Output a verbatim copy of the data, cut off after the line that contains "p_runOutcome plan = OutcomeSnooze".

________

(** A claim of an unregistered kind: rescheduled by the deferral, or discarded. *)
Lemma unknown_plan raw t :
  let plan := planFinalize raw (unknown_verdict cfg raw t).1 (Some (unknown_verdict cfg raw t).2) t in
  match unknownKindDeferral (raw_CreatedAt raw) t (raw_Attempt raw) (unknownKindGrace cfg) with
  | Some delay => p_jobState plan = StateScheduled ∧ p_scheduledAt plan = Some (t + delay)%Z ∧
                  p_runOutcome plan = OutcomeSnooze ∧ p_maxAttemptsDelta plan = 1%Z
  | None => p_jobState plan = StateDiscarded ∧ p_scheduledAt plan = None ∧
            p_runOutcome plan = OutcomeError ∧ p_errorClass plan = Some ErrorPermanent
  end.
Proof. unfold unknown_verdict. by destruct (unknownKindDeferral _ _ _ _). Qed.

Context `{!BackoffLaws}.

(** A deferral waits out its rung, or the window's end. *)
Lemma unknownKindDeferral_Some created t attempt grace delay :
  unknownKindDeferral created t attempt grace = Some delay → (1 ≤ attempt)%Z → (grace ≤ int64_max)%Z →
  (created ≤ t)%Z →
  (t - created < grace)%Z ∧
  delay = Z.min (Z.min minute (second * 2 ^ (attempt - 1))) (grace - (t - created)).
Proof.
  unfold unknownKindDeferral. intros Hd Ha Hg Ht. destruct (Z.leb_spec grace 0); [done|].
  destruct (is_zero_time created); [done|]. simpl in Hd.
  unfold unknownKindDeferralBase, maxUnknownKindDeferral in Hd.
  rewrite expBackoff_closed in Hd by (unfold minute, second; lia).
  revert Hd. unfold time_sub, int64_min, int64_max in *.
  destruct (Z.leb_spec (grace - Z.max (Z.max (- 2 ^ 63) (Z.min (2 ^ 63 - 1) (t - created))) 0) 0); [done|].
  intros [= <-]. lia.
Qed.

Lemma rung_mono a k : (0 ≤ k)%Z → (k + 1 ≤ a)%Z →
  (Z.min minute (second * 2 ^ k) ≤ Z.min minute (second * 2 ^ (a - 1)))%Z.
Proof. intros. pose proof (Z.pow_le_mono_r 2 k (a - 1) ltac:(lia) ltac:(lia)). unfold second. lia. Qed.

(** After [k] deferrals the job is as old as they were long, or past its window. *)
Lemma orphan_length l raw t k n :
  orphan_runs ((raw, t) :: l) → (unknownKindGrace cfg ≤ int64_max)%Z →
  (unknownKindGrace cfg ≤ deferral_sum (k + n))%Z → (Z.of_nat k + 1 ≤ raw_Attempt raw)%Z →
  (0 ≤ t - raw_CreatedAt raw)%Z →
  (Z.min (unknownKindGrace cfg) (deferral_sum k) ≤ t - raw_CreatedAt raw)%Z → length l ≤ n.
Proof.
  revert raw t k n. induction l as [|[raw' t'] l IH]; intros raw t k n Hl Hmax Hn Ha Ht0 Ht; [simpl; lia|].
  inversion Hl as [| |r1 t1 r2 t2 due l2 Hdue Hle Hc Hat Hrest]; subst.
  pose proof (unknown_plan raw t) as Hp. cbv zeta in Hp. rewrite Hdue in Hp.
  destruct (unknownKindDeferral _ _ _ _) as [delay|] eqn:Ed; [|by destruct Hp as (_ & ? & _)].
  destruct Hp as (_ & [= ->] & _).
  apply unknownKindDeferral_Some in Ed as [Hage ->]; [|lia..].
  destruct n as [|n]; [rewrite Nat.add_0_r in Hn; lia|].
  assert (length l ≤ n); [|simpl; lia].
  pose proof (rung_mono (raw_Attempt raw) (Z.of_nat k) ltac:(lia) Ha) as Hrung.
  assert (0 < Z.min minute (second * 2 ^ Z.of_nat k))%Z.
  { pose proof (Z.pow_pos_nonneg 2 (Z.of_nat k) ltac:(lia) ltac:(lia)). unfold minute, second. lia. }
  apply (IH raw' t' (S k)); [done|done|by rewrite Nat.add_succ_comm|lia|lia|].
  cbn [deferral_sum]. lia.
Qed.
End orphans.

(** What a job of a kind no runner registers costs: once the first [n] rungs of
    the deferral ladder cover the grace, it writes at most n + 1 run rows, the
    discard included, however late it is claimed each time; at the default
    fifteen minutes that is at most 21. *)
Theorem unknown_kind_rows `{Backoff} `{!BackoffLaws} cfg l raw t :
  orphan_runs cfg ((raw, t) :: l) → (1 ≤ raw_Attempt raw)%Z → (raw_CreatedAt raw ≤ t)%Z →
  (unknownKindGrace cfg ≤ int64_max)%Z →
  (∀ n, (unknownKindGrace cfg ≤ deferral_sum n)%Z → length ((raw, t) :: l) ≤ S n) ∧
  (rc_UnknownKindGrace cfg = 0%Z → length ((raw, t) :: l) ≤ 21).
Proof.
  intros Hl Ha Ht Hmax.
  assert (∀ n, (unknownKindGrace cfg ≤ deferral_sum n)%Z → length ((raw, t) :: l) ≤ S n) as Hgen.
  { intros n Hn. apply le_n_S. eapply (orphan_length cfg l raw t 0 n); simpl; try done; lia. }
  split; [done|]. intros E. apply (Hgen 20). unfold unknownKindGrace. rewrite E. done.
Qed.

(** ** The heartbeat: when an attempt is cancelled *)

#[local] Opaque RenewLease.

Section heartbeat_facts.
Context (cfg : RunnerConfig) (raw : RawJob) (timeout : Z).
Abbreviation attempted := (attempt_run cfg raw timeout).

Lemma attempt_run_app l1 l2 hd : attempted (l1 ++ l2) hd = attempted l2 (attempted l1 hd).
Proof. apply foldl_app. Qed.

________

Task solution ▸
(** A claim of an unregistered kind: rescheduled by the deferral, or discarded. *)
Lemma unknown_plan raw t :
  let plan := planFinalize raw (unknown_verdict cfg raw t).1 (Some (unknown_verdict cfg raw t).2) t in
  match unknownKindDeferral (raw_CreatedAt raw) t (raw_Attempt raw) (unknownKindGrace cfg) with
  | Some delay => p_jobState plan = StateScheduled ∧ p_scheduledAt plan = Some (t + delay)%Z ∧
                  p_runOutcome plan = OutcomeSnooze ∧ p_maxAttemptsDelta plan = 1%Z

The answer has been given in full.